Em paralelo temos o curta “Clapping for the Wrong Reasons” que serve como um prelúdio do roteiro, estrelando Glover, a ex-atriz pornô, Abella Anderson, e os músicos Chance the Rapper, Flying Lotus e Trinidad James. O vídeo mostra um pouco da vida de Kid na mansão interagindo com seus amigos até que avista uma misteriosa mulher que somente ele consegue ver.

O curta não possui muito diálogo e se suporta nas emoções visíveis de Glover e das pessoas em sua volta. A história segue até um momento excruciante envolvendo um espelho e Glover removendo uma linha de seu nariz até encontrar um dente amarrado nele.

Por último temos as músicas e seus respectivos vídeos, que não parecem fazer muito sentido na primeira vista mas que acabam se unindo se você prestar atenção e manter a mente aberta para teorias da internet. Neste caso foi uma teoria que apareceu no Reddit, em que o usuário thechowzenone conseguiu encontrar uma conexão em todos os vídeos já lançados por Glover, e logo após o usuário HendrickRamos concluiu com uma linha de tempo para os acontecimentos que levam para o clipe de “Telegraph Ave (“Oakland” by Lloyd)”.

Diferentes das outras teorias insanas que encontramos pela internet, essa realmente faz sentido e explica a gradual mudança física de Glover nos vídeos até o momento culminante. O simbolismo por trás do processo de transformação revela uma crítica social bastante válida sobre ser uma pessoa negra na América, sofrendo de todos os tipos de preconceitos e estereótipos simplesmente por falar e agir, ideias que Glover constantemente aproxima em seus diferentes projetos por ser uma pessoa tão fora do eixo em todos os arquétipos possíveis.

No fim, estes três artistas mostram um pouco de como o rap — e a música como um todo — se alia a diferentes formas de entretenimento para trazer uma obra coesa e interessante para o seu público. Nós já vimos conceitos de vídeos se tornando videogames mas nunca demos a devida atenção para essa união musical e visual que os artistas utilizam para visionarem suas obras.

Eu falei somente sobre o rap neste texto por ser o meu gênero musical favorito e do qual eu tenho mais conhecimento, no entanto eu tenho certeza que outras bandas de diferentes estilos musicais utilizam ideias parecidas. E por isso que agora é a sua vez, caro leitor, deixe os vídeos de seus artistas favoritos nos comentários e vamos trocar uma ideia sobre eles!

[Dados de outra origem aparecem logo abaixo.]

(** * memcacheha: the replicated cache client of client.go

    A shallow embedding of [Client] (client.go): the six replicated
    operations [Add], [Set], [Get], [Increment], [Delete], [Touch] and the
    two supervisor tasks [GetNodes] and [HealthCheck].

    What client.go calls but does not define (the per-node operations of
    [Node], the [NodeList], the [NodeSource]s, the logger) is the
    environment: every call to it is recorded in a trace, and what it
    answers is an input of the model. *)

From stdpp Require Import gmap strings list fin_maps.
From Stdlib Require Import ZArith Lia.

#[local] Set Warnings "-clear-no-such-hyp".

Open Scope string_scope.
Open Scope nat_scope.
Open Scope list_scope.

(** ** Data model *)

(** Modelled from the spec: the error values client.go compares with [==]
    are declared outside it.  [ErrCacheMiss] and [ErrNotStored] are the
    driver's; [ErrOther] stands for any other error a node publishes
    (transport failures, client errors). *)
Inductive error : Type :=
  | ErrCacheMiss
  | ErrNotStored
  | ErrNoHealthyNodes
  | ErrAlreadyRunning
  | ErrUnknown
  | ErrOther (msg : string).

Global Instance error_eq_dec : EqDecision error.
Proof. solve_decision. Defined.

(** Modelled from the spec: the struct [Item] is declared outside client.go,
    which reads its fields [Key] and [Expiration] (a pointer, [None] when
    nil). *)
Record Item : Type := mkItem {
  Key : string;
  Value : string;
  Expiration : option Z
}.

Global Instance Item_eq_dec : EqDecision Item.
Proof. solve_decision. Defined.

(** Modelled from the spec: the struct [Node] is declared outside client.go.
    A [*Node] is identified by the endpoint it wraps (the NodeList keeps one
    node per endpoint); its health flag is read through [GetHealthyNodes]
    and [GetHealthyNodeCount] only, see [Env]. *)
Record Node : Type := mkNode { Endpoint : string }.

Global Instance Node_eq_dec : EqDecision Node.
Proof. solve_decision. Defined.

Global Instance Node_countable : Countable Node :=
  inj_countable' Endpoint mkNode (fun n => match n with mkNode _ => eq_refl end).

(** Modelled from the spec: [NodeResponse] and its constructor
    [NewNodeResponse(node, item, err, newValue)] are declared outside
    client.go.  Pointers are options, [None] for nil; [NewValue] is a uint64. *)
Record NodeResponse : Type := NewNodeResponse {
  resp_Node : option Node;
  resp_Item : option Item;
  resp_Error : option error;
  resp_NewValue : Z
}.

(** ** Calls into the environment *)

Inductive NodeOp : Type :=
  | OpAdd (item : Item)
  | OpSet (item : Item)
  | OpGet (key : string)
  | OpIncrement (key : string) (delta : Z)
  | OpDelete (key : string)
  | OpTouch (key : string) (seconds : Z).

Inductive Level : Type := Info | Warn | Error.

(** [Dispatch n op reply] is the call [n.op(..., ch)]: [reply] is [true] when
    [ch] is the operation's status channel and [false] when it is nil (an
    asynchronous repair write whose outcome nobody reads).  [Probe n] is the
    call [n.HealthCheck()], [Log] a call of the logger with its format. *)
Inductive Event : Type :=
  | Dispatch (n : option Node) (op : NodeOp) (reply : bool)
  | Probe (n : Node)
  | Log (lvl : Level) (fmt : string).

Global Instance NodeOp_eq_dec : EqDecision NodeOp.
Proof. solve_decision. Defined.
Global Instance Level_eq_dec : EqDecision Level.
Proof. solve_decision. Defined.
Global Instance Event_eq_dec : EqDecision Event.
Proof. solve_decision. Defined.

(** ** The aggregator monad

    State of one running operation: what its status channel will still
    deliver, in arrival order, and the calls issued so far. *)
Record GoState : Type := mkState {
  chan : list NodeResponse;
  trace : list Event
}.

Inductive Res (A : Type) : Type :=
  | Ret (a : A)
  | Panic
  | Block.
Arguments Ret {A} a.
Arguments Panic {A}.
Arguments Block {A}.

Definition Go (A : Type) : Type := GoState → Res A * GoState.

Global Instance Go_ret : MRet Go := λ A a s, (Ret a, s).

Global Instance Go_bind : MBind Go := λ A B f m s,
  match m s with
  | (Ret a, s') => f a s'
  | (Panic, s') => (Panic, s')
  | (Block, s') => (Block, s')
  end.

(** [<-statusChan]: the next arrival, or wait forever when none comes. *)
Definition recv : Go NodeResponse := λ s,
  match chan s with
  | [] => (Block, s)
  | r :: rest => (Ret r, mkState rest (trace s))
  end.

Definition emit (e : Event) : Go unit := λ s,
  (Ret tt, mkState (chan s) (trace s ++ [e])).

Definition panic {A : Type} : Go A := λ s, (Panic, s).

(** The buffered [statusChan] made for the calls in [body]: a fresh
    status channel on which [arr] will arrive; the caller's own channel is
    back when [body] is over. *)
Definition make_chan {A : Type} (arr : list NodeResponse) (body : Go A) : Go A := λ s,
  let '(r, s') := body (mkState arr (trace s)) in
  (r, mkState (chan s) (trace s')).

(** The goroutine of an operation together with [return <-finishChan].  The
    body yields [Some r] where it does [finishChan <- r; return] and [None]
    where it returns without publishing; the deferred [recover()] publishes
    [unknown] after a panic.  With nothing published the caller never
    returns. *)
Definition go_finish {R : Type} (unknown : R) (body : Go (option R)) : Go R := λ s,
  match body s with
  | (Ret (Some r), s') => (Ret r, s')
  | (Ret None, s') => (Block, s')
  | (Panic, s') => (Ret unknown, s')
  | (Block, s') => (Block, s')
  end.

(** [for _, node := range nodes { node.op(..., ch) }] over a list. *)
Fixpoint dispatch_all (op : NodeOp) (reply : bool) (nodes : list (option Node)) : Go unit :=
  match nodes with
  | [] => mret tt
  | node :: rest => emit (Dispatch node op reply);; dispatch_all op reply rest
  end.

(** What one call of a replicated operation meets: the snapshot
    [GetHealthyNodes()] gives at entry, the responses its status channel
    delivers, and what [GetHealthyNodeCount()] gives once they are
    collected. *)
Record Env : Type := mkEnv {
  healthy : gmap string Node;
  arrivals : list NodeResponse;
  healthyAfter : nat
}.

Definition run {A : Type} (m : Go A) : Res A * list Event :=
  let '(r, s) := m (mkState [] []) in (r, trace s).

(** The asynchronous writes of a trace: each [node.Set(item, nil)], in the
    order issued. *)
Definition repairs (tr : list Event) : list (option Node * Item) :=
  omap (λ e, match e with
             | Dispatch n (OpSet it) false => Some (n, it)
             | _ => None
             end) tr.

(** The calls of a trace that publish to the status channel. *)
Definition contacted (tr : list Event) : list (option Node * NodeOp) :=
  omap (λ e, match e with
             | Dispatch n op true => Some (n, op)
             | _ => None
             end) tr.

Section Client.

(** Go leaves the order of [range] over a map unspecified: any order of the
    map's entries. *)
Variable range_nodes : gmap string Node → list (string * Node).
Variable range_values : gmap (option Node) Z → list (option Node * Z).
Hypothesis range_nodes_perm : ∀ m, range_nodes m ≡ₚ map_to_list m.
Hypothesis range_values_perm : ∀ m, range_values m ≡ₚ map_to_list m.

(** *** Client.Get *)

(** Lines 193-198: [for k := range nodes { if len(nodes) <= nodesToRead
    { break }; delete(nodes, k) }], [iter] being the keys still to visit.
    Only the key in hand is deleted, so every key of [iter] is visited. *)
Fixpoint Get_trim (nodesToRead : nat) (iter : list (string * Node))
    (nodes : gmap string Node) : gmap string Node :=
  match iter with
  | [] => nodes
  | (k, _) :: rest =>
      if size nodes <=? nodesToRead then nodes
      else Get_trim nodesToRead rest (delete k nodes)
  end.

(** Lines 227-235. *)
Fixpoint Get_collect (nodeCount : nat) (nodesToSync : list (option Node))
    (item : option Item) : Go (list (option Node) * option Item) :=
  match nodeCount with
  | O => mret (nodesToSync, item)
  | S n =>
      response ← recv;
      let nodesToSync :=
        if decide (resp_Error response = Some ErrCacheMiss)
        then nodesToSync ++ [resp_Node response] else nodesToSync in
      let item :=
        if decide (resp_Error response = None ∧ resp_Item response ≠ None)
        then resp_Item response else item in
      Get_collect n nodesToSync item
  end.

4 Respostas para “Cine Arkade: Quando o rap e o cinema se encontram”

  • 19 de setembro de 2015 às 15:56 -

    Felipe Balbino

  • Gostei muito cara, ótimas explicações e texto muito lúcido.
    Parabens.

  • 21 de setembro de 2015 às 10:02 -

    Hilton Lins

  • Já ouvi muito Kendrick e Kanye west,ótima matéria.

  • 23 de setembro de 2015 às 15:50 -

    Nildo Oliveira

  • Um bom texto.
    Mas kanye west é dimencionado assim só para um fã elitizado que vejo fora do brasil.
    E quando um artista fica posando de foda ou falando o quando ele é agraciado por um dom como kanye faz…é igual os músicos que se preocupa muito com o visual e não se preocupa em saber tocar melhor seu instrumento ou explorar novas vertentes…ai sobe no palco bem Poser e não te impressiona.
    Nos lugares gringos que andei ninguém tem um som dele no itunes ninguém menciona.
    E não se trata de dinheiro ou estilo de vida ja que varios outros rappers ostentam
    Faltou muita gente aqui e fiquei surpreso dessa lista de três estar kanye com Kendrick e Childish.